Исповедальные вопросы также упоминают эту богиню: "Ли сплутила есi з бабами богомерьскыя блуды, ли молилася еси вилам ли роду i роженицам, и перуну, и хурьсу, и мокоши, пила и ела. Три лѣта пос(тъ) съ поклон…". О достаточно развитом ее почитании женщинами, причем из всех сословий, свидетельствует Московская синодальная рукопись ХIV в.: "А се второе виламъ, и мокошѣ и да ище ся не на явѣ молять да отай призываюче идомольцѣ бабы. Тоже творят не токмо худии люде нъ и бгатых мужии жены". Другое поучение в качестве особо тяжких грехов называет следующие: "И къ иной вѣрѣ поганой приступати. и по кривѣмь прю дѣяти. и учитися астрономии. и вѣровати в метание… и в мокошь". Итак, изучение астрономии соотносилось в глазах православия с верой в Мокошь, и оба эти страшных проступка приравнивались к переходу в иную веру. Еще в XVI веке в "Худыхъ сельскихъ номоконунцахъ" содержится вопрос "не ходила ли еси къ Мокоше?", что, по мнению Е.В. Аничкова, означало мокшить, то есть выпрашивать, заклинать, ворожить. Впоследствии слова мокош, мокуш в новгородских говорах обозначало нечистую силу или русалку, а в ярославских мокоша – "привидение". О былом статусе богини красноречиво напоминает и глагол мокшить в некоторых русских диалектах – "плача, выпрашивать что-либо" (твер., новг.), "навязчиво добиваться чего-либо, канючить" (новг.). При этом в ярославских говорах слово мокоша также обозначает "домовитого, хлопотливого человека", восходя, по всей видимости, к представлениям о трудолюбии богини.

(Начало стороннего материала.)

(** A field that cannot be read leaves the fields before it and no Arrow schema, and
    the failure is overwritten. *)
Example partial_schema : exists i,
  createAccessInfo_json (fun s => if decide (s = chars "M") then Some (JObject [(chars "access_meta", JString (chars "/f")); (chars "schema", JString (chars "S"))])
      else if decide (s = chars "S") then Some (JArray [JObject [(chars "a", JInt 9)]; JObject [(chars "b", JString [])]]) else None)
    false (chars "csv") (chars "M") = Ret i /\ ai_schema i = [(chars "a", 9)] /\ arrow_schema i = None.
Proof. eexists. split; [vm_compute; reflexivity|]. done. Qed.

(** A negative column number is not refused. *)
Lemma csv_negative_column d k cols : k < 0 -> arrow_schema <$> access_info d <> Some None -> access_info d <> None ->
  (forall i, access_info d = Some i -> ai_schema i <> []) -> MakeCsvOptions d (k :: cols) None = Undef.
Proof.
  intros Hk Hs Ha Hne. unfold MakeCsvOptions. destruct (access_info d) as [i|]; [|done]. cbn. destruct (arrow_schema i) as [s|]; [|done]. cbn.
  rewrite decide_False by (by apply Hne). unfold field_at. destruct (Z.leb_spec (Z.of_nat (length s)) k); [lia|]. destruct (Z.ltb_spec k 0); [done|lia].
Qed.

(** When reading the data throws, the reply is an error but the driver stays
    registered. *)
Lemma failed_registration_keeps_driver {S} `{MetaStore S} dump parse mysql fs rc so se mc me location info i (s : DatasetService S) :
  createAccessInfo parse mysql (is_file fs) (info_driver info) info = Ret i ->
  do_read fs rc so se mc me (Driver (kind_of (members i)) location (Some i) [] false) = Throw ->
  exists s', RegisterDatasetProcess dump parse mysql fs rc so se mc me location info s = (s', Ret (FAIL, error_reply)) /\
    driver_manager_ s' !! info_id info = Some (length (driver_objects s)).
Proof.
  intros Hi Hr. destruct (createAccessInfo_facts parse mysql _ _ _ _ location Hi) as (Hd & _). eexists. split.
  - unfold RegisterDatasetProcess, newDataset, read_driver, get_driver, set_driver, pure_op, mbind, op_bind, catch_op.
    rewrite Hi, Hd. cbn. rewrite lookup_app_r, Nat.sub_diag by lia. cbn. rewrite Hr. reflexivity.
  - cbn. apply lookup_insert_eq.
Qed.

(** ** The hypotheses can be met *)

Definition file_path : str := chars "/f.csv".
Definition file_info : DatasetMetaInfo := DMI (chars "ds") (chars "csv") file_path [(chars "id", 9); (chars "x", 12)].
Definition file_access : DataSetAccessInfo := Access [(chars "id", 9); (chars "x", 12)] (Some [(chars "id", 9); (chars "x", 12)]) (CSVAccess file_path).
Definition file_table : arrow_table := ATable [(chars "id", 9); (chars "x", 12)] [].
Definition file_driver : DataDriver := Driver CSVDriver (chars "n") (Some file_access) file_path false.

(** Three documents and their texts. *)
Definition doc_dump (j : json) : str :=
  match j with JArray _ => chars "S" | JObject ((k, _) :: _) => if decide (k = chars "access_meta") then chars "M" else chars "A" | _ => [] end.
Definition file_meta : DatasetMeta := dataset_meta file_table file_driver (chars "ds") (chars "A").
Definition doc_parse (s : str) : option json :=
  if decide (s = chars "S") then Some (schema_json (at_schema file_table))
  else if decide (s = chars "A") then Some (access_json doc_dump file_access)
  else if decide (s = chars "M") then match meta_json doc_dump file_meta with Ret j => Some j | _ => None end
  else None.

(** A reader that gives the columns it is asked for. *)
Definition column_reader (o : CsvOptions) (_ : str) : option arrow_table :=
  Some (ATable ((fun n => (n, default 13 (column_types o !! n))) <$> include_columns o) []).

Таким образом, отечественные письменные источники упоминают Мокошь как единственное персонифицированное женское божество древнерусского язычества. Хоть упоминается она в них неоднократно, но данных о характере этой богини чрезвычайно мало и во всех древнерусских поучениях содержится лишь один фрагмент, хоть как-то индивидуализирующий ее: "Богыню сию же двоу творять и мокошь чтоуть и кылоу и малакыя иже есть роучьный блоудъ". В одном из списков ХIV в. это место читается так: "бгиню сиюже дѣву вмѣняют i мокашь чтут i малакию велми почитают". Из этого отрывка, как кажется, вытекает связь Мокоши с блудом, что явно соотносится с общеантичными представлениями о Венере, богине и планете, как покровительнице любви. Подтверждают эту связь и данные языка – в говорах Подмосковья словом мокосья, образованным от имени рассматриваемой богини, обозначали женщину легкого поведения: "Таких у нас нимногъ былъ и звали их или мокосьями или пътаскухъми". Кроме того, в Чехии известно в качестве ругательства диалектное слово mokes. У южных славян в посвященный Пятнице праздник производилась случка домашнего скота, а сербы верили, что от случки в этот день родится женское потомство.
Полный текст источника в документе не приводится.